How should I store my hash? How you store your hash depends on your desired outcome. Hash and rosin are complex substances with various attributes to preserve or enhance. While I can't provide a universal storage solution, I can explain storage factors and potential outcomes to consider when selecting a storage solution.
If I am trying to preserve my product as it was when packaged, I will select a zero headspace or inert headspace environment and a temperature that promotes the material remaining in its current state. Cold temperatures decrease solubility and promote separation. Additionally, they slow down chemical reactions. Warmer temperatures accelerate molecular movement, influencing texture, and increasing solubility. Finding the ideal temperature balance to maintain specific textures is crucial. Due to the complex and varied nature of hash and rosin, custom storage solutions may be necessary.
What is headspace? Headspace is the area above your material inside the container.
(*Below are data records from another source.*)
Lemma merge_from_contains prev l iv :
  sorted_by_start (prev :: l) -> iv ∈ prev :: l ->
  exists m, m ∈ merge_from prev l /\ m.1 <= iv.1 /\ iv.2 <= m.2.
Proof.
  revert prev iv. induction l as [|iv0 l IH]; intros prev iv Hs Hiv.
  - apply list_elem_of_singleton in Hiv as ->. exists prev.
    split; [by apply list_elem_of_singleton|lra].
  - cbn [merge_from]. destruct (Qle_bool iv0.1 prev.2) eqn:E.
    + pose proof Hs as Hs'. apply StronglySorted_inv in Hs' as [Hs' Hx].
      apply Forall_cons in Hx as [Hiv0 Hx]. unfold start_le in Hiv0.
      assert (Hs2 : sorted_by_start ((prev.1, py_max prev.2 iv0.2) :: l)).
      { apply (sorted_same_start prev); [done|].
        apply StronglySorted_inv in Hs' as [Hs' _]. by constructor. }
      assert (Hhead : exists m, m ∈ merge_from (prev.1, py_max prev.2 iv0.2) l /\
                        m.1 <= prev.1 /\ py_max prev.2 iv0.2 <= m.2).
      { apply (IH _ (prev.1, py_max prev.2 iv0.2) Hs2). apply elem_of_cons. by left. }
      apply elem_of_cons in Hiv as [->|Hiv]; [|apply elem_of_cons in Hiv as [->|Hiv]].
      * destruct Hhead as (m & Hm & H1 & H2). exists m. split; [done|].
        destruct (py_max_cases prev.2 iv0.2) as [[E' ?]|[E' ?]]; rewrite E' in H2; lra.
      * destruct Hhead as (m & Hm & H1 & H2). exists m. split; [done|].
        destruct (py_max_cases prev.2 iv0.2) as [[E' ?]|[E' ?]]; rewrite E' in H2; lra.
      * apply (IH _ iv Hs2). apply elem_of_cons. by right.
    + apply StronglySorted_inv in Hs as [Hs _].
      apply elem_of_cons in Hiv as [->|Hiv].
      * exists prev. split; [apply elem_of_cons; by left|lra].
      * destruct (IH iv0 iv Hs Hiv) as (m & Hm & ?). exists m.
        split; [apply elem_of_cons; by right|done].
Qed.

Lemma merge_intervals_contains cuts iv :
  iv ∈ cuts -> exists m, m ∈ merge_intervals cuts /\ m.1 <= iv.1 /\ iv.2 <= m.2.
Proof.
  intros Hiv. unfold merge_intervals. pose proof (sort_by_start_sorted cuts) as Hs.
  rewrite <- (sort_by_start_perm cuts) in Hiv.
  destruct (sort_by_start cuts) as [|iv0 l]; [by apply elem_of_nil in Hiv|].
  rewrite merge_sorted_cons. by apply merge_from_contains.
Qed.

Lemma merge_from_length prev l : (length (merge_from prev l) <= S (length l))%nat.
Proof.
  revert prev. induction l as [|iv l IH]; intros prev; simpl; [lia|].
  destruct (Qle_bool iv.1 prev.2); simpl.
  - specialize (IH (prev.1, py_max prev.2 iv.2)). lia.
  - specialize (IH iv). lia.
Qed.

(** X8.  Merging invents nothing: every merged interval starts where
    some cut starts and ends where some cut ends, every cut lies within
    one merged interval, and there are no more merged intervals than
    cuts. *)
Theorem merge_intervals_from_cuts (cuts : list interval) :
  Forall (fun m => (exists iv, iv ∈ cuts /\ m.1 = iv.1) /\
                   (exists iv, iv ∈ cuts /\ m.2 = iv.2)) (merge_intervals cuts) /\
  Forall (fun iv => exists m, m ∈ merge_intervals cuts /\ m.1 <= iv.1 /\ iv.2 <= m.2) cuts /\
  (length (merge_intervals cuts) <= length cuts)%nat.
Proof.
  split_and!.
  - apply merge_intervals_Forall.
    + intros a b [Ha1 Ha2] [Hb1 Hb2]. simpl. split; [done|].
      by destruct (py_max_cases a.2 b.2) as [[-> ?]|[-> ?]].
    + apply Forall_forall. intros iv Hiv. split; by exists iv.
  - apply Forall_forall. intros iv Hiv. by apply merge_intervals_contains.
  - unfold merge_intervals. rewrite <- (Permutation_length (sort_by_start_perm cuts)).
    destruct (sort_by_start cuts) as [|iv l]; [done|].
    rewrite merge_sorted_cons. apply merge_from_length.
Qed.
Lemma enforceConstraints_counts cfg complete fuel : forall grid acc n ok g' acc' n',
  _enforceConstraints fuel cfg grid complete acc n = Some (ok, g', acc', n') -> n <= n'.
Proof.
  induction fuel as [| fuel IH]; intros grid acc n ok g' acc' n' Hrun;
    cbn [_enforceConstraints] in Hrun.
  - destruct (HandlerAccumulator.isEmpty acc); [|discriminate].
    injection Hrun as <- <- <- <-. lia.
  - destruct (HandlerAccumulator.isEmpty acc).
    { injection Hrun as <- <- <- <-. lia. }
    destruct (HandlerAccumulator.takeNext acc) as [[h acc1]|]; [|discriminate].
    destruct (handlers cfg !! h) as [c|]; [|discriminate].
    destruct (complete && negb (essential c)).
    { eapply IH; eassumption. }
    destruct (enforceConsistency c grid) as [[okc stores] adds].
    destruct okc.
    + apply IH in Hrun. lia.
    + injection Hrun as <- <- <- <-. lia.
Qed.

End PropagationNarrows.
Lemma load_template_run s dir e w text :
  files w !! path_join dir (template_filename s) = Some text ->
  fs_fault e (OpRead (path_join dir (template_filename s))) = None ->
  load_template (PStr s) dir e w = (Ret text, w).
Proof.
  intros Hfile Hfault. rewrite load_template_named. run_model.
  unfold fs_exists. rewrite Hfile.
  rewrite bool_decide_eq_true_2 by eauto. cbn [orb negb].
  rewrite Hfault. now rewrite Hfile.
Qed.

Lemma load_template_missing s dir e w :
  fs_exists w (path_join dir (template_filename s)) = false ->
  load_template (PStr s) dir e w
  = (Raise (Exn FileNotFoundError
              ("Template file not found: "
               ++ path_join dir (template_filename s))), w).
Proof.
  intros Hmissing. rewrite load_template_named. run_model.
  now rewrite Hmissing.
Qed.

Lemma drawn_style_in_set e w : drawn_style e w ∈ style_names.
Proof.
  unfold drawn_style.
  pose proof (Nat.mod_upper_bound (random_draw e (rng_calls w))
                (length style_names)) as Hlt.
  cbn [style_names map fst get_template_files length] in *.
  apply style_names_cases.
  destruct (random_draw e (rng_calls w) mod 4) as [| [| [| [| n]]]];
    cbn; [tauto | tauto | tauto | tauto | lia].
Qed.

Lemma style_names_not_random s : s ∈ style_names -> s <> "random".
Proof.
  rewrite style_names_cases. intros [-> | [-> | [-> | ->]]]; discriminate.
Qed.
If there is head space not occupied by gases from the volatiles that head space will continue to fill up with gases from the volatiles until that space is saturated. Once that space is fully occupied volatiles will stay in the matrix. When you open the container those molecules go into the surrounding air and when the container is capped more volatiles can enter that head space. Each time the container is opened it promotes more volatile loss. Reducing the headspace in the container will help retain volatiles in your hash or rosin.
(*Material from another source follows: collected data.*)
(** C5: from a template with one seed annotation the chart gets one
    annotation per panel; the items of annotation [idx] are those of its
    predecessor (of the seed for the first), with ['text'] and ['x']
    assigned.  The text is "Mean: " and the mean of the panel's mode to
    three decimals: the nearest number of thousandths, ties to even.  The x
    coordinate is [idx/n + gapLeft + 0.5/n] computed in binary64, every
    operation rounded to the nearest binary64 number, ties to even; it is
    within [2^-50] of the exact value. *)
Theorem fock_annotation_chain (h0 : heap) (c lay ann a0 : loc)
    (dc dl d0 : list (string * value)) (modes : list Z)
    (photonDists : list (list Q)) (mean : list Q) (xlabels : value)
    (idx : nat) (m : Z) :
  wf_template h0 c lay ann a0 dc dl d0 ->
  modes_in_range modes photonDists mean ->
  sorted modes !! idx = Some m ->
  let n := length modes in
  let quot := b64 (inject_Z (Z.of_nat idx) / inject_Z (Z.of_nat n)) in
  let gap := if (idx =? 0)%nat then 0%Q else b64 (1 # 100) in
  exists h' anns al a mu text x prev,
    generate_fock_chart (VRef c) modes photonDists mean xlabels h0
      = (Ok (VRef c), h') /\
    at_path h' (VRef c) [KStr "layout"; KStr "annotations"] anns /\
    list_at h' anns (map VRef al) /\
    length al = n /\
    al !! idx = Some a /\
    py_index mean m = Some mu /\
    h' !! a = Some (ODict (dict_set "x" (VFloat x)
                            (dict_set "text" (VStr ("Mean: " +:+ text))
                               prev))) /\
    text = format_3f mu /\
    (exists (sign : string) (k : Z),
       text =
         sign +:+ pretty (k / 1000) +:+ "." +:+
         String (ascii_of_nat (48 + Z.to_nat (k / 100 mod 10)))
           (String (ascii_of_nat (48 + Z.to_nat (k / 10 mod 10)))
             (String (ascii_of_nat (48 + Z.to_nat (k mod 10))) "")) /\
       ((sign = "-" /\ (mu < 0)%Q) \/ (sign = "" /\ (0 <= mu)%Q)) /\
       0 <= k /\
       (Qabs (inject_Z k - Qabs mu * 1000) <= 1 # 2)%Q /\
       ((Qabs (inject_Z k - Qabs mu * 1000) == 1 # 2)%Q -> Z.even k = true)) /\
    x = ann_x modes idx /\
    x = b64 (b64 (quot + gap)
             + b64 (b64 (1 # 2) / b64 (inject_Z (Z.of_nat n)))) /\
    (exists ql g s hf nf w : Q,
       nearest64 (inject_Z (Z.of_nat idx) / inject_Z (Z.of_nat n)) ql /\
       nearest64 (1 # 100) g /\
       nearest64 (ql + (if (idx =? 0)%nat then 0 else g)) s /\
       nearest64 (1 # 2) hf /\
       nearest64 (inject_Z (Z.of_nat n)) nf /\
       nearest64 (hf / nf) w /\
       nearest64 (s + w) x) /\
    (Qabs (x - (inject_Z (Z.of_nat idx) / inject_Z (Z.of_nat n)
                + gap_left idx + (1 # 2) / inject_Z (Z.of_nat n)))
     <= 1 # 1125899906842624)%Q /\
    match idx with
    | O => prev = d0
    | S j => exists a', al !! j = Some a' /\ h' !! a' = Some (ODict prev)
    end.
Proof.
  intros WF RANGE Hm n quot gap. subst n quot gap.
  assert (Hidx : (idx < length modes)%nat).
  { apply lookup_lt_Some in Hm. now rewrite sorted_length in Hm. }
  assert (Hn : (0 < numplots modes)%nat) by (unfold numplots; lia).
  destruct (sorted_lookup_range modes photonDists mean RANGE idx m Hm)
    as (row & mu & Hrow & Hmu).
  destruct (fock_chart_panels h0 c lay ann a0 dc dl d0 modes photonDists mean
              xlabels WF RANGE (nonempty_of_lt _ _ Hidx))
    as (h' & al & Hrun & Hanns & Hann & Hlen & _ & Hpanels).
  destruct (Hpanels idx Hidx)
    as (t & mk & ys & ax & dm & a & _ & _ & _ & _ & _ & _ & Ha & Had).
  pose proof (mode_at_lookup modes idx m Hm) as Hmode.
  assert (Hmeanat : mean_at modes mean idx = mu)
    by (unfold mean_at; now rewrite Hmode, Hmu).
  exists h', (VRef ann), al, a, mu, (format_3f mu), (ann_x modes idx),
    (match idx with O => d0 | S j => ann_dict modes mean d0 j end).
  split; [exact Hrun|]. split; [exact Hanns|].
  split. { exists ann. auto. }
  split; [exact Hlen|]. split; [exact Ha|]. split; [exact Hmu|].
  split.
  { rewrite Had. destruct idx; cbn [ann_dict]; unfold caption;
      now rewrite Hmeanat. }
  split; [reflexivity|].
  split; [apply format_3f_value|].
  split; [reflexivity|].
  assert (Ex : ann_x modes idx
               = b64 (b64 (b64 (inject_Z (Z.of_nat idx)
                                / inject_Z (Z.of_nat (length modes)))
                           + (if (idx =? 0)%nat then 0 else b64 (1 # 100)))
                      + b64 (b64 (1 # 2)
                             / b64 (inject_Z (Z.of_nat (length modes)))))).
  { unfold ann_x, panel_lo, fadd, fdiv, dXa, of_int, float_lit, to_float,
      numplots.
    destruct idx; reflexivity. }
  split; [exact Ex|].
  split.
  { do 6 eexists.
    do 6 (split; [apply b64_nearest|]).
    rewrite Ex. apply b64_nearest. }
  split.
  { destruct (panel_bounds_near modes idx Hidx) as (_ & _ & Bx). exact Bx. }
  destruct idx as [|j]; [reflexivity|].
  destruct (Hpanels j ltac:(unfold numplots; lia))
    as (_ & _ & _ & _ & _ & a' & _ & _ & _ & _ & _ & _ & Ha' & Had').
  eauto.
Qed.
(** ** The search client *)

Lemma search_except_of_Exception (e : exn) :
  isinstance_Exception e = true -> search_except (Raise e) = Ok [].
Proof. destruct e; simpl; intros H; (reflexivity || discriminate). Qed.

(** An empty results page without the marker makes the body of the
    [try] raise [LookupError], and the last [except] clause turns it into
    the empty list. *)
Lemma search_unexpected_empty (site : Site) (s : string) (response : SearchResponse) :
  strptime_Ymd s <> None ->
  (forall form, post site form = Ok response) ->
  is_success (status_code response) = true ->
  existsb int_refuses (anchors response) = false ->
  collect_ids (anchors response) [] = [] ->
  no_results_marker (text response) = false ->
  (forall form, search_try site form = Raise LookupError)
  /\ fst (search_boletines site s) = Ok [].
Proof.
  intros Hs Hp Hok Hint Hids Hm.
  assert (T : forall form, search_try site form = Raise LookupError).
  { intros form. unfold search_try. rewrite Hp. cbn [bind].
    unfold raise_for_status. rewrite Hok. cbn [bind].
    rewrite Hint, Hids, Hm. reflexivity. }
  split; [exact T|].
  unfold search_boletines. destruct (strptime_Ymd s); [|congruence].
  cbn [fst]. rewrite T. reflexivity.
Qed.

(** C1: on the page [maintenance_page] (status 200, no link to a norma,
    no marker) the body of the [try] raises [LookupError], and
    [search_boletines] returns the empty list all the same: the error
    does not reach the caller, and the answer is the one of a network or
    HTTP failure. *)
Theorem search_boletines_swallows_LookupError :
  collect_ids (anchors maintenance_page) [] = []
  /\ no_results_marker (text maintenance_page) = false
  /\ search_try maintenance_site (mkForm "false" 6 10 2025) = Raise LookupError
  /\ search_boletines maintenance_site "2025-10-06"
     = (Ok [], [EvPost (mkForm "false" 6 10 2025)])
  /\ search_except (Raise RequestError) = Ok []
  /\ search_except (Raise (HTTPStatusError 503)) = Ok [].
Proof. repeat split; reflexivity. Qed.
I have head space in my container, can I adjust the humidity to protect the volatiles? Short answer, yes: water vapor acts like a traffic jam for volatiles. Raising humidity or water activity (aw) around hash slows the diffusion, evaporation, of terpenes and other VOCs. Terpenes are lost mainly by gas-phase diffusion. High humidity does two things: thickens the boundary layer at the surface, and reduces effective diffusion coefficients for terpenes in air, resulting in slower terpene escape. Water vapor displaces terpene partial pressure, in dry air there is "room” for terpene molecules. In humid air, water vapor occupies a large fraction of the gas phase, partial pressure available for terpenes is reduced, and they escape more slowly.
At moderate aw around 0.55–0.65, trichome resin is less brittle, the gland wall lipids stays plasticized. At this water activity range terpenes remain more strongly partitioned into the resin. At very low aw <0.3, the resin becomes glassy, micro-fractures form, and terpenes escape faster.
There is a sweet spot, above 0.7 aw, there is microbial growth risk, enzymatic activity increases, and terpene loss occurs via biochemical pathways.
What is the best humidity range or water activity range for perserving volatiles in the matrix? The optimal terpene retention zone is aw around 0.55–0.62 or RH around 58–62% (equilibrated). Keep the temp cool and the oxygen minimized.